(Dataset entries)
----------------

(** The trial loop, [n] iterations left.  The state is
    [(max_nCopy, max_pos, max_score)]; [log] collects, oldest first,
    the calls of [smith_waterman] that were made.  The counter is
    incremented only while it is below the bound of the loop, so
    [current_nCopy++] never overflows. *)
Fixpoint realign_loop (seq pre_flank post_flank motif : list ascii)
    (n : nat) (current_nCopy : Z) (best : Z * Z * Z) (log : list trial)
    : outcome (Z * Z * Z * list trial) :=
  match n with
  | O => Returned (best, log)
  | S n' =>
      let '(max_nCopy, max_pos, max_score) := best in
      '(current_pos, current_score) ←
        smith_waterman
          (var_realign_string pre_flank post_flank motif current_nCopy) seq;
      let log' := log ++ [Trial current_nCopy current_pos current_score] in
      let best' :=
        if current_score >? max_score
        then (current_nCopy, current_pos, current_score)
        else best in
      if current_score =? mul32 (size32 seq) MATCH_SCORE
      then Returned (best', log')
      else realign_loop seq pre_flank post_flank motif n'
             (current_nCopy + 1) best' log'
  end.

(** The realigner with the log of its trials.  The second component is
    the global state it leaves. *)
Definition realign_trials (seq pre_flank post_flank motif : list ascii)
    (g : globals) : outcome (Z * Z * Z * list trial) * globals :=
  let read_len := size32 seq in
  let period := size32 motif in
  let g' := Globals (sub32 (mul32 4 period) 1) in
  (if period =? 0 then DivideByZero
   else
     let bound := add32 (int32 (read_len ÷ period)) 2 in
     realign_loop seq pre_flank post_flank motif
       (Z.to_nat bound) 0 (0, 0, 0) [],
   g').

(** Result: [( *nCopy, *pos, *score )], and the new global state. *)
Definition expansion_aware_realign (seq pre_flank post_flank motif : list ascii)
    (g : globals) : outcome (Z * Z * Z) * globals :=
  let '(r, g') := realign_trials seq pre_flank post_flank motif g in
  ('(best, _) ← r; Returned best, g').

(** *** classify_realigned_read *)

Definition score_threshold (seq : list ascii) : Z :=
  double_to_int32
    (Qmult (Qmult MATCH_PERC_THRESHOLD (inject_Z (Z.of_nat (length seq))))
           (inject_Z MATCH_SCORE)).

(** The locals of the classifier. *)
Definition end_pos_of (seq : list ascii) (start_pos : Z) : Z :=
  sub32 (add32 start_pos (size32 seq)) 1.

Definition end_str_of (motif : list ascii) (nCopy prefix_length : Z) : Z :=
  add32 prefix_length (mul32 nCopy (size32 motif)).

(** The test applied to [start_pos] and to [end_pos]. *)
Definition in_str (g : globals) (start_str end_str p : Z) : bool :=
  (p >=? sub32 start_str (MARGIN g)) && (p <=? add32 end_str (MARGIN g)).

Definition classify_realigned_read (seq motif : list ascii)
    (start_pos nCopy score prefix_length : Z) (g : globals)
    : outcome SingleReadType :=
  let end_pos := end_pos_of seq start_pos in
  let start_str := prefix_length in
  let end_str := end_str_of motif nCopy prefix_length in
  let start_in_str := in_str g start_str end_str start_pos in
  let end_in_str := in_str g start_str end_str end_pos in
  if (score <? score_threshold seq) || (nCopy =? 0) then Returned SR_UNKNOWN
  else if start_in_str && end_in_str then Returned SR_IRR
  else if start_in_str && negb end_in_str then Returned SR_POSTFLANK
  else if negb start_in_str && end_in_str then Returned SR_PREFLANK
  else if (start_pos <? start_str) && (end_pos >? end_str) then Returned SR_ENCLOSING
  else ReturnedFalse.

(** The realigner followed by the classifier, as a caller chains them:
    the classifier runs in the global state the realigner left. *)
Definition realign_and_classify (seq pre_flank post_flank motif : list ascii)
    (prefix_length : Z) (g : globals)
    : outcome (Z * Z * Z * SingleReadType) :=
  let '(r, g') := expansion_aware_realign seq pre_flank post_flank motif g in
  '(nCopy, pos, score) ← r;
  c ← classify_realigned_read seq motif pos nCopy score prefix_length g';
  Returned (nCopy, pos, score, c).


(** *** Vocabulary of the statements *)

(** The value of cell [(i,j)]; 0 where the matrix has no such cell. *)
Definition cell (m : matrix) (i j : Z) : Z :=
  match at2 m i j with
  | Returned v => v
  | _ => 0
  end.

(** [m] has [rows] rows of [cols] cells each. *)
Definition shape (m : matrix) (rows cols : Z) : Prop :=
  Z.of_nat (length m) = rows ∧ ∀ r, r ∈ m → Z.of_nat (length r) = cols.

(** The similarity term of cell [(i,j)]. *)
Definition similarity (seq1 seq2 : list ascii) (i j : Z) : Z :=
  match seq1 !! Z.to_nat (i - 1), seq2 !! Z.to_nat (j - 1) with
  | Some c1, Some c2 => if Ascii.eqb c1 c2 then MATCH_SCORE else MISMATCH_SCORE
  | _, _ => MISMATCH_SCORE
  end.

(** The Smith-Waterman recurrence, on the diagonal, upper and left
    neighbours. *)
Definition cell_value (sim d u l : Z) : Z :=
  Z.max 0 (Z.max (add32 d sim) (Z.max (add32 u GAP_SCORE) (add32 l GAP_SCORE))).

(** The cells written before the inner loop reaches [(i,j)], in the
    row-major order of the two loops. *)
Definition visited (cols i j a b : Z) : Prop :=
  1 ≤ a ∧ 1 ≤ b < cols ∧ (a < i ∨ (a = i ∧ b < j)).

(** Cell [(a,b)] of [m] holds the value of the recurrence on its three
    neighbours in [m]. *)
Definition recurrence (seq1 seq2 : list ascii) (m : matrix) (a b : Z) : Prop :=
  cell m a b =
  cell_value (similarity seq1 seq2 a b)
    (cell m (a - 1) (b - 1)) (cell m (a - 1) b) (cell m a (b - 1)).

(** The invariant of the two loops of [create_score_matrix], at the
    head of the inner loop with counters [i] and [j]. *)
Record fill_inv (seq1 seq2 : list ascii) (rows cols i j : Z)
    (s : fill_state) : Prop := FillInv {
  fi_shape : shape (fs_matrix s) rows cols;
  fi_zero : ∀ a b, ¬ visited cols i j a b → cell (fs_matrix s) a b = 0;
  fi_rec : ∀ a b, visited cols i j a b → recurrence seq1 seq2 (fs_matrix s) a b;
  fi_max_ge : 0 ≤ fs_max_score s;
  fi_max_ub : ∀ a b, visited cols i j a b →
              cell (fs_matrix s) a b ≤ fs_max_score s;
  fi_max_at :
    (fs_max_pos_row s = -1 ∧ fs_max_pos_col s = -1 ∧ fs_max_score s = 0)
    ∨ (visited cols i j (fs_max_pos_row s) (fs_max_pos_col s)
       ∧ cell (fs_matrix s) (fs_max_pos_row s) (fs_max_pos_col s) = fs_max_score s
       ∧ 0 < fs_max_score s
       ∧ ∀ a b, visited cols (fs_max_pos_row s) (fs_max_pos_col s) a b →
                cell (fs_matrix s) a b < fs_max_score s)
}.

(** A matrix as [smith_waterman] leaves it for [seq1] and [seq2]:
    [(len seq1 + 1) x (len seq2 + 1)], zero on row 0 and column 0, the
    recurrence everywhere else. *)
Definition filled (seq1 seq2 : list ascii) (m : matrix) : Prop :=
  let rows := Z.of_nat (length seq1) + 1 in
  let cols := Z.of_nat (length seq2) + 1 in
  shape m rows cols
  ∧ (∀ a b, ¬ (1 ≤ a < rows ∧ 1 ≤ b < cols) → cell m a b = 0)
  ∧ (∀ a b, 1 ≤ a < rows → 1 ≤ b < cols → recurrence seq1 seq2 m a b).

(** What [create_score_matrix] hands back for [seq1] and [seq2]: the
    filled matrix, a score that bounds every cell, and either the
    sentinel or the row of the first cell, in row-major order, that
    holds the score. *)
Definition sw_result (seq1 seq2 : list ascii) (m : matrix)
    (start_pos score : Z) : Prop :=
  let rows := Z.of_nat (length seq1) + 1 in
  let cols := Z.of_nat (length seq2) + 1 in
  filled seq1 seq2 m
  ∧ 0 ≤ score
  ∧ (∀ a b, cell m a b ≤ score)
  ∧ ((start_pos = -1 ∧ score = 0)
     ∨ (0 < score ∧ 1 ≤ start_pos < rows
        ∧ ∃ col, 1 ≤ col < cols ∧ cell m start_pos col = score
                 ∧ ∀ a b, visited cols start_pos col a b → cell m a b < score)).

(** The last [b] bases of the first [a] bases of [seq1] are the first
    [b] bases of [seq2]. *)
Definition match_ending (seq1 seq2 : list ascii) (a b : nat) : Prop :=
  (b ≤ a)%nat ∧ take b (drop (a - b) seq1) = take b seq2.

(** [read] is, base for base and over its full length, the part of
    [hyp] that starts at offset [off]. *)
Definition occurs_at (hyp read : list ascii) (off : nat) : Prop :=
  (off + length read ≤ length hyp)%nat
  ∧ take (length read) (drop off hyp) = read.

Definition occurs (read hyp : list ascii) : Prop :=
  ∃ off, occurs_at hyp read off.

(** The score the loop of the realigner stops at. *)
Definition perfect_score (seq : list ascii) : Z :=
  mul32 (size32 seq) MATCH_SCORE.

(** The call of [smith_waterman] for copy count [k]. *)
Definition trial_of (seq pre_flank post_flank motif : list ascii) (k : Z)
    : outcome trial :=
  '(pos, score) ←
    smith_waterman (var_realign_string pre_flank post_flank motif k) seq;
  Returned (Trial k pos score).

(** The update of [(max_nCopy, max_pos, max_score)] after one trial,
    and after a list of trials. *)
Definition better (best : Z * Z * Z) (t : trial) : Z * Z * Z :=
  let '(_, _, max_score) := best in
  if t_score t >? max_score then (t_nCopy t, t_pos t, t_score t) else best.

Definition select (best : Z * Z * Z) (log : list trial) : Z * Z * Z :=
  foldl better best log.

(** The bound of the trial loop: the loop runs while
    [current_nCopy < trial_bound]. *)
Definition trial_bound (seq motif : list ascii) : Z :=
  Z.of_nat (length seq) ÷ Z.of_nat (length motif) + 2.

(** The value the realigner leaves in [MARGIN]. *)
Definition margin_of (motif : list ascii) : Z :=
  sub32 (mul32 4 (size32 motif)) 1.

(** Every copy count from 0 to [limit] was tried, or the loop had
    stopped on a perfect score before reaching it. *)
Definition tries_all_up_to (seq : list ascii) (limit : Z)
    (log : list trial) : Prop :=
  ∀ k, 0 ≤ k ≤ limit →
       (∃ t, t ∈ log ∧ t_nCopy t = k)
       ∨ (∃ t, t ∈ log ∧ t_nCopy t < k ∧ t_score t = perfect_score seq).

(** [r] is the result of a trial of greatest score, and of the one with
    the smallest copy count among those. *)
Definition first_best_trial (r : Z * Z * Z) (log : list trial) : Prop :=
  ∃ t, t ∈ log ∧ r = (t_nCopy t, t_pos t, t_score t)
       ∧ (∀ t', t' ∈ log → t_score t' ≤ t_score t)
       ∧ (∀ t', t' ∈ log → t_score t' = t_score t → t_nCopy t ≤ t_nCopy t').

(** No trial but the last one of the log reached the perfect score. *)
Definition stops_at_perfect (seq : list ascii) (log : list trial) : Prop :=
  ∀ idx t, log !! idx = Some t → t_score t = perfect_score seq →
           S idx = length log.

(** The strings of a call of the realigner are short enough for the
    longest string the loop can build, and the extra row of its matrix,
    to be counted in an [int32_t]. *)
Definition inputs_fit (seq pre_flank post_flank motif : list ascii) : Prop :=
  Z.of_nat (length pre_flank) + Z.of_nat (length seq)
  + Z.of_nat (length motif) + Z.of_nat (length post_flank) < max_int32.

(** The geometry satisfies none of the four conditions under which the
    classifier assigns IRR, POSTFLANK, PREFLANK or ENCLOSING. *)
Definition geometry_unclassified (seq motif : list ascii)
    (start_pos nCopy prefix_length : Z) (g : globals) : bool :=
  let end_pos := end_pos_of seq start_pos in
  let start_str := prefix_length in
  let end_str := end_str_of motif nCopy prefix_length in
  let start_in_str := in_str g start_str end_str start_pos in
  let end_in_str := in_str g start_str end_str end_pos in
  negb (start_in_str && end_in_str)
  && negb (start_in_str && negb end_in_str)
  && negb (negb start_in_str && end_in_str)
  && negb ((start_pos <? start_str) && (end_pos >? end_str)).

(** The scoring schemes the statements on scores are about: matches
    are rewarded, mismatches score less than matches, gaps are
    penalised, and the two penalties are [int32_t] values. *)
Definition scoring_scheme : Prop :=
  0 < MATCH_SCORE ∧ MISMATCH_SCORE < MATCH_SCORE ∧ GAP_SCORE < 0
  ∧ min_int32 ≤ MISMATCH_SCORE ∧ min_int32 ≤ GAP_SCORE.

(** The arithmetic of the classifier stays within [int32_t]: the two
    lengths, the product [nCopy * period], and every sum and difference
    the classifier forms from them. *)
Definition classifier_in_range (seq motif : list ascii)
    (start_pos nCopy prefix_length : Z) (g : globals) : Prop :=
  Z.of_nat (length seq) ≤ max_int32
  ∧ Z.of_nat (length motif) ≤ max_int32
  ∧ in_int32 (nCopy * Z.of_nat (length motif))
  ∧ in_int32 (prefix_length + nCopy * Z.of_nat (length motif))
  ∧ in_int32 (start_pos + Z.of_nat (length seq))
  ∧ in_int32 (start_pos + Z.of_nat (length seq) - 1)
  ∧ in_int32 (prefix_length - MARGIN g)
  ∧ in_int32 (prefix_length + nCopy * Z.of_nat (length motif) + MARGIN g).

(** The matrix has a cell [(a,b)]: [m->at(a).at(b)] does not throw. *)
Definition in_matrix (m : matrix) (a b : Z) : Prop :=
  ∃ v, at2 m a b = Returned v.

(** Every lookup of [calc_score] at [(i,j)] is in range: the bases at
    [i-1] and [j-1], the three neighbours and the cell itself. *)
Definition accesses_in_range (seq1 seq2 : list ascii) (m : matrix)
    (i j : Z) : Prop :=
  1 ≤ i ≤ Z.of_nat (length seq1) ∧ 1 ≤ j ≤ Z.of_nat (length seq2)
  ∧ in_matrix m (i - 1) (j - 1) ∧ in_matrix m (i - 1) j
  ∧ in_matrix m i (j - 1) ∧ in_matrix m i j.

(** ** Machine integers *)

Lemma int32_id z : in_int32 z → int32 z = z.
Proof.
  unfold in_int32, min_int32, max_int32, int32. intros Hz.
  rewrite Z.mod_small; lia.
Qed.

Lemma int32_in z : in_int32 (int32 z).
Proof.
  unfold in_int32, min_int32, max_int32, int32.
  pose proof (Z.mod_pos_bound (z + 2147483648) 4294967296). lia.
Qed.

Lemma add32_id a b : in_int32 (a + b) → add32 a b = a + b.
Proof. apply int32_id. Qed.

Lemma sub32_id a b : in_int32 (a - b) → sub32 a b = a - b.
Proof. apply int32_id. Qed.

Lemma mul32_id a b : in_int32 (a * b) → mul32 a b = a * b.
Proof. apply int32_id. Qed.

----------------

The answer must hold only the lines from the first line of the data through the line bearing "[current_nCopy++] never overflows. *)", returned exactly.

(** The trial loop, [n] iterations left.  The state is
    [(max_nCopy, max_pos, max_score)]; [log] collects, oldest first,
    the calls of [smith_waterman] that were made.  The counter is
    incremented only while it is below the bound of the loop, so
    [current_nCopy++] never overflows. *)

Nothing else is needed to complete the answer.